2007年09月08日

杞憂と安堵

その夜、大津様を訳語田に送った翁が柊の見舞いに宮を訪れた。
翁が宮を訪れるのは初めてで皇后様は「翁に会うのは10年ぶりかしら?」と、心なしかウキウキしているように見えた。
「翁をお連れしました。」
瀬奈がいつもよりくぐもった声で案内した。
「讃良、久方ぶりじゃの。」
翁は茉莉花様の前だと鼻の下が伸びて子供のようにフニャフニャ甘えたり、年寄りぶってダダをこねたりするが茉莉花様以外のところでは相変わらずの精悍な顔つきに男らしい容貌、闊達な喋り方でホントに素敵だ。
皇后様は穴があくほど翁を見つめていた。
「此度は柊が世話になった。礼を申す。」と頭を下げた。
皇后様はまだ翁をウットリと見つめている。
「皇后様…」
「え?」
「あの翁が柊を看たお礼を。」
「あ、こちらこそ大津を助けて頂き感謝しています。」
翁は柊の枕元に行った。
「具合はどうじゃ?茉莉花がよく持ち堪えたとそちの生命力に感心しておった。本当は助かるかどうか見込みは半々だったそうじゃ。」
「雨乃様に看て頂いたおかげです。」
吾は甘美な幻覚を思いだし心がときめいた。
翁は私に近寄り「雨乃に柊を託した茉莉花の判断は正解だったようじゃ。よく看てくれたのぅ。感謝するぞ。」と頭を撫でてくれた。

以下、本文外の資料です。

Definition validate_snapshot (scope : RuntimeScope) (snapshot : BrokerSnapshot)
    (links : list BrokerIdentityLinks) (expectations : list DerivedPositionExpectation)
  : list string :=
  let foreign account_id := negb (bool_decide (account_id = sc_broker_account_id scope)) in
  push_if (account_unavailable scope (bs_accounts snapshot))
    "broker account missing, closed or inaccessible"
  ++ push_if (foreign (pt_account_id (bs_portfolio snapshot))) "portfolio account identity mismatch"
  ++ push_if (existsb (λ p, foreign (pf_account_id p)) (bs_positions snapshot))
       "position account identity mismatch"
  ++ push_if (existsb (λ o, foreign (of_account_id o)) (bs_active_orders snapshot))
       "order account identity mismatch"
  ++ push_if (existsb (λ s, foreign (sf_account_id s)) (bs_stop_orders snapshot))
       "stop account identity mismatch"
  ++ push_if (existsb (λ o, foreign (op_account_id o)) (bs_operations snapshot))
       "operation account identity mismatch"
  ++ duplicate_identity (of_broker_order_id <$> bs_active_orders snapshot)
       "duplicate active broker order identity"
  ++ duplicate_identity (sf_broker_stop_order_id <$> bs_stop_orders snapshot)
       "duplicate broker stop identity"
  ++ duplicate_identity (pf_instrument_uid <$> bs_positions snapshot)
       "duplicate broker position identity"
  ++ (List.filter (λ o, OrderSt.active (of_status o)) (bs_active_orders snapshot)
      ≫= order_discrepancies links)
  ++ (List.filter (λ s, StopSt.active (sf_status s)) (bs_stop_orders snapshot)
      ≫= stop_discrepancies links (bs_positions snapshot))
  ++ (expectations ≫= expectation_discrepancies (bs_positions snapshot)).

Definition is_empty {A} (l : list A) : bool := match l with [] => true | _ => false end.

Definition discrepancy_reason (discrepancies unresolved : list string) : ReasonCode :=
  if negb (is_empty unresolved) then Why.UnknownMutation
  else if existsb (contains "account missing, closed or inaccessible") discrepancies
       then Why.AccountUnavailable
  else if existsb (contains "position") discrepancies then Why.BrokerPositionConflict
  else if existsb (contains "order") discrepancies then Why.BrokerOrderConflict
  else if existsb (contains "stop") discrepancies then Why.BrokerStopConflict
  else if is_empty discrepancies then Why.ReconciliationComplete
  else Why.ReconciliationIncomplete.

(** ** Settling one mutation *)

Definition existing_links_for (existing_links : list BrokerIdentityLinks) (mutation : MutationRecord)
  : BrokerIdentityLinks :=
  default (links_for (mr_logical_request_id mutation))
    (List.find (by_key il_logical_request_id (mr_logical_request_id mutation)) existing_links).

Definition order_kind (kind : MutationKind) : bool :=
  match kind with
  | Kind.PostOrder | Kind.PostOrderAsync | Kind.ReplaceOrder | Kind.CancelOrder => true
  | _ => false
  end.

「はい。でもまだ水しか飲めませんし、起き上がることができません。これからも真心を込めて看病します。」
「頼んだぞ。良くなったらまた2人で此花の里にくるが良い。」
「はい!」
「讃良?どうしたのじゃ?いつものそなたらしくないが、大津のことが心配か?」
翁は皇后様の顔を覗き込み優しく訊く。
「いえ、何でもありません。」
…まったく翁は他のことはよく気が廻るくせに鈍感だ、女心と言うものがわからないらしい。

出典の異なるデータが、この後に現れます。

(* ===== verification/RuntimeCoordinator.v ===== *)
(** * The runtime coordinator: [crates/vox-runtime/src/coordinator.rs]

    One coordinator owns one scope: it takes ownership of the journal, reconciles,
    opens the execution gate and sends commands through risk admission, the journal
    and the broker.  Its methods run over a [World]: the coordinator's own fields and
    the states of the ports behind it, each a class.  A method is modelled as one
    run; what other tasks do between its awaits is covered by the theorems on the
    journal, which hold under any interleaving.  The tasks the coordinator spawns
    appear as the bodies of their loops ([handle_stream_signal], [coalesced_round]).
    Metrics and logging are left out; the clock and uuids come from [Ambient]. *)
From S2P Require Import Prelude Money Domain RuntimeModel RuntimePolicy RuntimePorts RuntimeJournal RuntimeReconcile.

Definition EXECUTION_QUEUE_CAPACITY : Z := 256.

(** ** Streams and health *)

Module Stream.
Inductive StreamKind := OrderState | Trades | Positions | Portfolio | Operations.
#[global] Instance StreamKind_eq_dec : EqDecision StreamKind.
Proof. solve_decision. Defined.

Inductive StreamState := Disconnected | Connecting | Active | Stale | Failed.
End Stream.
Notation StreamKind := Stream.StreamKind.
Notation StreamState := Stream.StreamState.

Record StreamHealth := {
  sh_stream : StreamKind;
  sh_required_for_ready : bool;
  sh_state : StreamState;
  sh_queue_depth : Z;
  sh_last_event_at_unix_ms : option Z;
}.

Record RuntimeHealth := {
  he_state : RuntimeState;
  he_reason_code : ReasonCode;
  he_reason : string;
  he_provider : Provider;
  he_environment : RuntimeEnvironment;
  he_account_display : string;
  he_runtime_epoch : Z;
  he_connected : bool;
  he_last_successful_reconciliation_at_unix_ms : option Z;
  he_reconciliation_age_ms : option Z;
  he_unresolved_unknown_count : Z;
  he_open_order_count : Z;
  he_active_stop_count : Z;
  he_stream_states : list StreamHealth;
  he_persistence_healthy : bool;
  he_execution_authorized : bool;
  he_new_exposure_allowed : bool;
}.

「ならば良いが。」と言いながら椅子にドカっと座った。
「雨乃、讃良もまぁ座りなさい。」
「のぅ、讃良、どうして新羅は大津を狙ったのだろう?あやつらは間違いなく頭の指示で大津を狙った。それもただの小刀ではない。毒殺できる威力があるのじゃぞ。」
「翁…」
「何じゃ、柊?」
「前夜の大津様と吾の会話を新羅が聞いていたとしたらどうでしょう?」
「大津が意のままにならぬと新羅が初めてわかったと言うことか?」
「でも讃良、それがわかっても大津がいなければ新羅は動けん。」
「いいえ、たとえば誰か新羅の意のままに動く第2の皇子様がいたらどうでしょう?」
「川島…」
皇后様は呟いた。
「ほぅ、讃良と柊の考えが一致したようじゃな。」
「川島と言う持ち駒が増えたことがどんな影響があるのでしょうか?」
「それは儂にもわからん。これで新羅が大津を諦めてくれれば良いがそう簡単に行くのか。」
「大津の身がこちらの手にある限り新羅も手出しはできぬであろう。」
「うむ。」
…こんなにも容易く占が変わるのじゃろうか?
翁はまだ何か引っ掛かるものがあるようだったが言葉を飲み込んだ。
この時、私も皇后様も大津様はもう大丈夫だと信じて疑わなかった。
翁の杞憂だわ。これで謹慎処分がとけ、喪が明けたら大津様が私を迎えにきてくれる!
翁は心配性じゃ。これで大津と雨乃が一緒になり待望の子が生まれこの腕に抱くことができる!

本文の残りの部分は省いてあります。